Definition with_dlc (d : nat) (r : q931_dlc) (w : q931_world) : q931_world :=
  set_w_dlcs (<[d := r]> (w_dlcs w)) w.

Lemma with_call_same c r w : w_calls w !! c = Some r → with_call c r w = w.
Proof. intros E. unfold with_call. rewrite insert_id by done. by destruct w. Qed.
Lemma with_call_call c r r' w : with_call c r (with_call c r' w) = with_call c r w.
Proof. unfold with_call. cbn. by rewrite insert_insert_eq. Qed.
Lemma with_dlc_same d r w : w_dlcs w !! d = Some r → with_dlc d r w = w.
Proof. intros E. unfold with_dlc. rewrite insert_id by done. by destruct w. Qed.
Lemma with_dlc_dlc d r r' w : with_dlc d r (with_dlc d r' w) = with_dlc d r w.
Proof. unfold with_dlc. cbn. by rewrite insert_insert_eq. Qed.
Lemma lookup_with_dlc d r w : w_dlcs (with_dlc d r w) !! d = Some r.
Proof. apply lookup_insert_eq. Qed.
Lemma lookup_with_call c r w : w_calls (with_call c r w) !! c = Some r.
Proof. apply lookup_insert_eq. Qed.

Section step.
Context (w : q931_world).

Lemma read_call_eq c r : w_calls w !! c = Some r → read_call c w = Done (r, w).
Proof. intros E. unfold read_call. by rewrite E. Qed.
Lemma report_call_eq c r : w_calls w !! c = Some r → report_call c w = Done (tt, w).
Proof. intros E. unfold report_call. by rewrite (bind_done _ _ _ _ _ (read_call_eq c r E)). Qed.
Lemma upd_call_eq c r f : w_calls w !! c = Some r → upd_call c f w = Done (tt, with_call c (f r) w).
Proof. intros E. unfold upd_call. by rewrite (bind_done _ _ _ _ _ (read_call_eq c r E)). Qed.

Lemma read_dlc_eq d r : w_dlcs w !! d = Some r → read_dlc d w = Done (r, w).
Proof. intros E. unfold read_dlc. by rewrite E. Qed.
Lemma report_dlc_eq d r :
  w_dlcs w !! d = Some r → dlc_intf r = true → report_dlc d w = Done (tt, w).
Proof.
  intros E Hi. unfold report_dlc. rewrite (bind_done _ _ _ _ _ (read_dlc_eq d r E)). by rewrite Hi.
Qed.
Lemma upd_dlc_eq d r f : w_dlcs w !! d = Some r → upd_dlc d f w = Done (tt, with_dlc d (f r) w).
Proof. intros E. unfold upd_dlc. by rewrite (bind_done _ _ _ _ _ (read_dlc_eq d r E)). Qed.

Lemma dlc_get_eq d r :
  w_dlcs w !! d = Some r → dlc_intf r = true → 0 < dlc_refcnt r →
  q931_dlc_get d w = Done (d, with_dlc d (set_dlc_refcnt (dlc_refcnt r + 1) r) w).
Proof.
  intros E Hi Hp. unfold q931_dlc_get. rewrite (bind_done _ _ _ _ _ (read_dlc_eq d r E)).
  rewrite (proj2 (Z.ltb_lt _ _) Hp). cbn [c_assert].
  rewrite (bind_done _ _ _ tt w) by done.
  rewrite (bind_done _ _ _ _ _ (report_dlc_eq d r E Hi)).
  by rewrite (bind_done _ _ _ _ _ (upd_dlc_eq d r _ E)).
Qed.
Lemma dlc_put_eq d r :
  w_dlcs w !! d = Some r → dlc_intf r = true → 1 < dlc_refcnt r →
  q931_dlc_put d w = Done (tt, with_dlc d (set_dlc_refcnt (dlc_refcnt r - 1) r) w).
Proof.
  intros E Hi Hp. unfold q931_dlc_put. rewrite (bind_done _ _ _ _ _ (read_dlc_eq d r E)).
  rewrite (proj2 (Z.ltb_lt 0 _)) by lia. rewrite Hi. cbn [c_assert].
  rewrite !(bind_done _ _ _ tt w) by done.
  rewrite (bind_done _ _ _ _ _ (report_dlc_eq d r E Hi)).
  rewrite (bind_done _ _ _ _ _ (upd_dlc_eq d r _ E)).
  unfold when. by rewrite (proj2 (Z.eqb_neq _ 0)) by lia.
Qed.
End step.

(** a reference that is taken and given back *)
Lemma dlc_get_put_same d r w :
  w_dlcs w !! d = Some r →
  with_dlc d (set_dlc_refcnt (dlc_refcnt r + 1 - 1) (set_dlc_refcnt (dlc_refcnt r + 1) r))
    (with_dlc d (set_dlc_refcnt (dlc_refcnt r + 1) r) w) = w.
Proof.
  intros E. rewrite with_dlc_dlc. replace (dlc_refcnt r + 1 - 1) with (dlc_refcnt r) by lia.
  destruct r. by apply with_dlc_same.
Qed.

(** ** Two concrete interfaces and what happens on them

    The witnesses of the theorems evaluate the model on these.  [te] is a basic
    rate interface of a user, point to point; [nt] the network side of one;
    [ntm] the network side of a bus with several terminals. *)

(** the clock moves by a millisecond with every event; the kernel never fails *)
Definition quiet_env : world_env := {|
  e_now := λ tr, 1000 * Z.of_nat (length tr);
  e_clock := λ tr, Z.of_nat (length tr);
  e_connect := λ _ _, 0;
  e_sendmsg := λ _ _, 0;
  e_time := {| mktime := tm_sec; localtime := λ _, {| tm_year := 106; tm_mon := 0;
                 tm_mday := 1; tm_hour := 0; tm_min := 0; tm_sec := 0 |} |};
  e_is_number_complete := None |}.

_WHAT TO DO:_
Your task is to restate, word for word, only those lines above that fall between the line holding "Section step." and the line holding "Lemma report_call_eq c", inclusive.

_WRITTEN RESPONSE:_
Section step.
Context (w : q931_world).

Lemma read_call_eq c r : w_calls w !! c = Some r → read_call c w = Done (r, w).
Proof. intros E. unfold read_call. by rewrite E. Qed.
Lemma report_call_eq c r : w_calls w !! c = Some r → report_call c w = Done (tt, w).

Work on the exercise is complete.